The Greek's wonderful curling cross from deep left found Slew sneaking in at the far side of the box, but his bulleted header went just over.
Five minutes before the break. Ben Gordon fed the big English striker with his back to goal just outside the box. Slew's turn and strike were instant, but St Johnstone goalkeeper Alan Mannus tipped the ball from under his bar.
Hasselbaink immediately raced away on the counter and made good ground before Stuart Kettlewell bravely shut down May's blast.
As the second half started, Slew forced an immediate corner, but Saints broke again. Hasselbaink drove forward and slipped the ball to Chris Millar just inside the box but the midfielder's shot was just high and wide of the angle of bar and post. County pressured again and defender Brian McLean smacked a header just over.
Adams brought on Dutch attacker Melvin De Leeuw, with Saints blooding new signing O'Halloran soon afterwards.

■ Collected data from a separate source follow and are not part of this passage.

(** * Deterministic asset resolution of the Seiko store ([app/core/assets.py])

    A shallow embedding of [SeikoAssetManager]: the keyword tables, the
    three URL-construction methods ([get_seiko_assets], [get_product_image],
    [get_hero_banner]) and the reachability probe ([validate_image_url]),
    together with the pieces of the Python runtime they call:
    [str.encode], [hashlib.md5], [urllib.parse.quote], [int(_, 16)],
    [str.replace], list indexing and [dict] lookup. *)

From Stdlib Require Import ZArith String Ascii DecimalString Bool Lia List.
Import ListNotations.
Open Scope Z_scope.

(** ** Python values and exceptions *)

(** A Python [str] is a sequence of Unicode code points; a lone surrogate
    (U+D800..U+DFFF) is a legal element of a [str]. *)
Definition pystr := list Z.

(** A [bytes] object: every element is meant to lie in [0, 255]. *)
Definition pybytes := list Z.

(** The code points of an ASCII literal of the source. *)
Definition py (s : string) : pystr :=
  map (fun a => Z.of_nat (nat_of_ascii a)) (list_ascii_of_string s).

Inductive exn : Set :=
| UnicodeEncodeError
| KeyError
| IndexError
| ZeroDivisionError
| ValueError
| OSError
| ReadTimeout
| ConnectionError
| KeyboardInterrupt.

Inductive result (A : Type) : Type :=
| Ok (a : A)
| Raise (e : exn).
Arguments Ok {A} a.
Arguments Raise {A} e.

Definition bind {A B : Type} (m : result A) (k : A -> result B) : result B :=
  match m with
  | Ok a => k a
  | Raise e => Raise e
  end.

Notation "x <- m ;; k" := (bind m (fun x => k))
  (at level 61, m at next level, right associativity).
Notation "' p <- m ;; k" := (bind m (fun x => match x with p => k end))
  (at level 61, p pattern, m at next level, right associativity).

(** [for x in xs: ys.append(f x)], stopping at the first exception. *)
Fixpoint mapM {A B : Type} (f : A -> result B) (xs : list A) : result (list B) :=
  match xs with
  | [] => Ok []
  | x :: r => y <- f x ;; ys <- mapM f r ;; Ok (y :: ys)
  end.

(** ** Builtins *)
Module Py.

(** [len(xs)] *)
Definition len {A : Type} (xs : list A) : Z := Z.of_nat (length xs).

(** [range(n)]: empty when [n <= 0]. *)
Definition range (n : Z) : list Z := map Z.of_nat (seq 0 (Z.to_nat n)).

(** [a % b] on integers: the sign follows the divisor, as [Z.modulo] does. *)
Definition mod_ (a b : Z) : result Z :=
  if b =? 0 then Raise ZeroDivisionError else Ok (a mod b).

(** [xs[i]]: a negative index counts from the end. *)
Definition getitem {A : Type} (xs : list A) (i : Z) : result A :=
  let j := if i <? 0 then i + len xs else i in
  if j <? 0 then Raise IndexError
  else match nth_error xs (Z.to_nat j) with
       | Some x => Ok x
       | None => Raise IndexError
       end.

(** A [dict] keeps insertion order: an association list. *)
Definition dict (K V : Type) := list (K * V).

(** [a == b] on strings *)
Fixpoint str_eqb (a b : pystr) : bool :=
  match a, b with
  | [], [] => true
  | x :: a', y :: b' => (x =? y) && str_eqb a' b'
  | _, _ => false
  end.

Fixpoint dict_find {V : Type} (d : dict pystr V) (k : pystr) : option V :=
  match d with
  | [] => None
  | (k', v) :: r => if str_eqb k' k then Some v else dict_find r k
  end.

(** [d[k]] *)
Definition dict_getitem {V : Type} (d : dict pystr V) (k : pystr) : result V :=
  match dict_find d k with
  | Some v => Ok v
  | None => Raise KeyError
  end.

(** [d.get(k, default)] *)
Definition dict_get {V : Type} (d : dict pystr V) (k : pystr) (default : V) : V :=
  match dict_find d k with
  | Some v => v
  | None => default
  end.

(** [str(n)] and [f"{n}"] for an integer. *)
Definition str_of_int (n : Z) : pystr := py (NilZero.string_of_int (Z.to_int n)).

(** [s.replace(old, new)] where [old] and [new] are one character each, the
    only way the source calls it. *)
Definition replace1 (s : pystr) (old new : Z) : pystr :=
  map (fun c => if c =? old then new else c) s.

(** A code point that UTF-8 can carry: in range and not a surrogate. *)
Definition scalar_value (c : Z) : bool :=
  ((0 <=? c) && (c <? 0xD800)) || ((0xE000 <=? c) && (c <=? 0x10FFFF)).

Definition encode_char (c : Z) : result pybytes :=
  if negb (scalar_value c) then Raise UnicodeEncodeError
  else if c <? 0x80 then Ok [c]
  else if c <? 0x800 then
    Ok [Z.lor 0xC0 (Z.shiftr c 6); Z.lor 0x80 (Z.land c 0x3F)]
  else if c <? 0x10000 then
    Ok [Z.lor 0xE0 (Z.shiftr c 12);
        Z.lor 0x80 (Z.land (Z.shiftr c 6) 0x3F);
        Z.lor 0x80 (Z.land c 0x3F)]
  else
    Ok [Z.lor 0xF0 (Z.shiftr c 18);
        Z.lor 0x80 (Z.land (Z.shiftr c 12) 0x3F);
        Z.lor 0x80 (Z.land (Z.shiftr c 6) 0x3F);
        Z.lor 0x80 (Z.land c 0x3F)].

Murray Davidson tested home goalkeeper Michael Fraser down low with four minutes left, but the County's moment was about to come. Richard Brittain released De Leeuw on the right and he showed strength to shoulder off the challenge of Frazer Wright before rolling a pass for Carey to blast high past the exposed Mannus from eight yards.
St Johnstone manager Tommy Wright said: "The game had 0-0 written all over it. It was always going to take a wonder goal or a mistake to win it - and that proved to be the case.
"At first I thought Frazer slipped because although the pitch looked magnificent it was quite slippy. But he just lacked that bit of concentration and their lad nicked it off him and it cost us.
"We should have come away with at least a point. We had a lot of good opportunities, but the final ball was poor and both defences did well."